### Information shown
'''

(* ===== verification/Prelude.v ===== *)
(** * A verification of hivebus

    hivebus is a set of small daemons for a bare-metal cluster, written in Rust, one
    crate each under src/crates.  This library models the decisions of all of them:
    every function that computes or changes state is a Rocq definition of the same
    name, and what the daemons promise each other and their users is proved of those
    definitions.

    ** The program and the files that model it

    - [proto] (crates/proto/src/lib.rs): the discovery frame header, the payload types,
      the control envelope and the node id derived from a MAC address.  File [Proto].
    - hivebus (crates/hivebus/src/main.rs): the table of peers with the election and the
      failure detector is file [Membership] ([listener_frame] is the body of
      [listener_task], [fd_tick] of [failure_detector_task]), the theory of its gossip arm
      file [Gossip]; the senders, the control
      operations and the daemon as a transition system are file [Hivebus]
      ([heartbeat_tick], [gossip_tick], [get_nodes], [get_master], [step]); [main], which
      reads the configuration, sets the socket up, announces the node and spawns the
      tasks, is file [HivebusMain], with the module that asks for the host name in
      [Hostname]; the four tasks as the loops they are, file [Tasks].  Several daemons on a
      network that loses, repeats, delays and reorders datagrams, and that stop and start
      again, are file [Cluster]; [Calm] runs such a cluster while its daemons keep hearing
      each other, turn by turn, [Stability] says who leads it then, [Healing] how it comes
      to agree from any state, and [Ghost] how a leader that has stopped stays elected.
    - pxeboot (crates/pxeboot/src/main.rs): the TFTP server is file [Tftp], and
      [TftpClient] puts a client and a lossy network around it, [TftpShared] lets the file
      change meanwhile; the DHCP server with boot scripts is file [Dhcp], its leases over
      time file [Leases], configuration and control plane file [Pxeboot]; [Boot] follows one machine through both servers; [main] and the
      beginnings of the two server tasks are file [PxebootMain].
    - netgate, netop, imager, orchestrator (crates/<name>/src/main.rs): files [Netgate],
      [Netop], [Imager], [Orchestrator]; their control operations, the state those change
      and their tasks, as far as the daemons are implemented, and their [main]s, which
      share the block of file [Startup] that finds the configuration.  [Daemons] gives what
      the four [main]s do, call by call.
    - hivectl (crates/hivectl/src/main.rs): the inspector's state, keys and query, file
      [Hivectl]; what it draws, its event loop and its [main], file [HivectlUi].
      [Inspectors] puts inspectors in front of the daemons of a cluster.

    The control socket is one piece of code repeated in every daemon.  File [Control]
    models the connection once, over the class [ControlService]: a daemon is an instance
    that maps an operation to a new state and a reply, and [ControlServiceOk] states what
    all of them have in common.  The theorems on the framing are proved against the class,
    and each daemon's file has its instance and its [control_plane].  File
    [ControlSocket] has the opening of the socket and the accept loop, whose handlers run
    as interleaved tasks.  An operation runs there in the stages its daemon declares in
    [ControlStages]: first what it does until it releases the lock, then one step after the
    other, with other handlers in between; [LockedPart] says which part of the state the
    lock protects.

    Under these lie five files: this prelude (results, panics, fixed-width integers,
    big-endian encodings, lists), [RustStd] (what the code uses of Rust's standard
    library: UTF-8, hexadecimal, paths, addresses, time, hash-map iteration), [Text]
    (numbers and addresses as text, and the lossy decoding of bytes), [Os] (programs that make system calls, as trees
    whose branches are the answers) and [Wire] (the serialisation crate bincode as a
    class: an encoder and a decoder per type, and the laws of a faithful format, with a
    concrete format that satisfies them).

    ** How the model corresponds to the code

    Integers are [Z], with their width written out where it matters ([wrap], [fits]);
    bytes are [list Z]; structs are records and enums inductive types; a [HashMap] is a
    [gmap], and every walk over one goes through an arbitrary enumeration of its entries
    ([HashIter]), so that no theorem depends on the hash order.  A [Result] is [result];
    a computation that can panic is an [outcome].  Clock readings, the datagrams that
    arrive, what a send or a wait ends in and what other tasks do between two awaits are
    arguments of the definitions or choices of a step relation, never fixed.  Functions
    of crates that are not in the repository are parameters: bincode ([Wire]), the TOML
    parser (an argument of every [config_load]), the hash function ([Imager.Hasher]), KVM
    ([OrchEnv]), what gethostname leaves in its buffer ([Hostname]), the ticks of tokio's
    timers ([Tasks]).  Log output is not modelled, except for what the listener reports about
    peers, where it tells a duplicate node id.

    Code whose work is a sequence of system calls (the [main] functions, the opening of
    sockets) is a program of [Os]: the calls in the order of the source, each with an
    arbitrary answer, errors included; a run is the list of the calls it made.

    Granularity: a task runs without interruption while it holds the lock of the shared
    table, as in the code; between two acquisitions anything may happen.  In [Dhcp] the
    handler takes the lock of the boot table three times, and the entries registered in
    between are part of its environment.  Two control operations go on after they have
    released the lock: boot.register writes its script ([boot_write]: the file is emptied,
    then written over), and proxy.add starts its task ([proxy_spawn]).  The theorems that
    speak of one connection at a time have these steps right after the first stage; those of
    [ControlSocket] interleave them.  The laws of bincode are asked for values the format
    can carry: of an IPv6 socket address serde sends address and port only, so its flow label
    and scope must be zero ([addr_ok]).

    ** What is proved

    - Membership: the election names the least id among the living peers and the node
      itself; a scan classifies a peer by its silence alone, and its master flags are
      exact; a peer that stays silent is suspected, declared dead and removed, one that
      keeps sending never is; merging gossip is taking the report of the largest
      incarnation, it is idempotent, and two frames commute as far as they do not carry
      different states of equal incarnation.
    - Hivebus: every valid configuration starts a well-formed node or ends with an error of
      its own; the start-up makes its calls in the order of the source and hands the tasks the
      values of the configuration; an invariant of every reachable state, for arbitrary
      datagrams; every frame sent is small, well formed, and ignored by its own sender; what a heartbeat,
      an announcement and a gossip frame of one daemon do to the table of another, through
      encoding and decoding; the reply to GetNodes does not depend on the hash order; the
      host name is a valid string whatever bytes the system gives; the tasks are runs of
      the steps the invariant quantifies over, and heartbeats are numbered modulo 16.
    - Cluster: tables and elections only ever contain configured nodes; after one round
      of heartbeats all daemons elect the same master.  In a calm period (every daemon
      sends and scans in time, whatever else the network does) daemons that have heard
      each other once form a cluster under the least id; the leader stays; when daemons
      stop, every scan past the suspect threshold elects the least of the others, and once
      all have scanned they agree again and stay with that leader; inspectors of a cluster that agrees show the same
      nodes and the same master.  From any state, whatever partitions and rumours left
      behind, all agree once they have heard each other without gossip in between.
    - Control: an operation reaches the daemon and its reply the client exactly when
      both fit; a rejected frame has no effect; for connections served at the same time the
      protected tables and the answers are as if their requests came one after the other,
      which the scripts and tasks they leave behind need not be; the socket's mode is set
      before the first connection is accepted.
    - Tftp, Dhcp and Leases: requested paths stay under the root; a transfer is stop-and-wait, it
      ends, and it delivers the file to a client that acknowledges; replies have the
      layout of the protocol and answer their request; no two clients hold an address
      when static addresses are kept apart from the pool; a client that follows the
      protocol gets the file over a lossy network; an unknown machine is
      given an address and, over that network, its own boot script, and a registered one the
      address and the script it was registered with; every registration is listed, if the list fits a reply;
      addresses, entries and leases keep their widths; and the control plane of [Pxeboot]
      is a refinement of the steps these theorems quantify over.
    - The other daemons: each makes the calls of its start in order and stops at the
      first failure; last writer wins in the DNS table, registering a machine takes
      effect before the reply; the inspector shows the daemon's table row by row, that of the
      last query that succeeded, under an error box when the last one failed;
      its selection stays in bounds, and the terminal's modes are restored however the
      program ends, once the guard that restores them exists.
    - Theorems on what the code does not do: a truncated DHCP option stops the server;
      leases never expire; a static address can collide with a lease; a peer heard while
      the scan waits for the lock is dropped; a table that is too large is not gossiped;
      the default configuration of netop never reconciles; a heartbeat interval of zero
      ends the heartbeat task; a daemon that starts again may carry a smaller incarnation,
      and old reports then overrule it; between scans, relayed gossip can keep a stopped
      leader elected for ever; a script that is rewritten while it is sent may arrive cut,
      and the server reports it complete; two registrations at once can leave the entry of
      one and the script of the other; the fold of a MAC address is not free of
      collisions.

    ** Fuel and bounds

    [scan_options] has one unit of fuel per option byte and [components] and [trim] work
    on the length of their input; the lemmas [scan_opts], [scan_tail] and [trim_line] use
    them with that much, so no result is cut short.  Everything else is structural.  A
    TFTP transfer has no fuel: it runs along the list of its attempts, and
    [transfer_terminates] bounds the length of that list.  A program of [Os] is a finite
    tree; the loops that never end (accept loops, timers, the inspector's event loop) run
    along the list of the events they are given, of any length, and so do the runs of
    [Calm], whose turns are the activities of one daemon each.

    ** What is not modelled

    Log subscribers; the inside of system calls and of crates: rendering and layout on
    the terminal (the areas the layout yields are arguments), the byte copying of a
    proxied connection, the KVM ioctls, the run of qemu-img; the stubs that do nothing (the
    DNS server, containerd); the chunk service of the imager, which the documents
    describe and the code does not have; the variants for systems that are not Unix.  The
    Raft payloads of [proto] are data only because nothing sends or handles them. *)

From Stdlib Require Export ZArith Lia.
From stdpp Require Export prelude gmap strings list pretty sorting fin_maps.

'''

### Aim of the exercise
Look above for the line with "and their tasks, as" and the line with "- hivectl (crates/hivectl/src/main.rs): the"; transcribe both and all lines in between, exactly, and nothing else.

### Task solution
      and their tasks, as far as the daemons are implemented, and their [main]s, which
      share the block of file [Startup] that finds the configuration.  [Daemons] gives what
      the four [main]s do, call by call.
    - hivectl (crates/hivectl/src/main.rs): the inspector's state, keys and query, file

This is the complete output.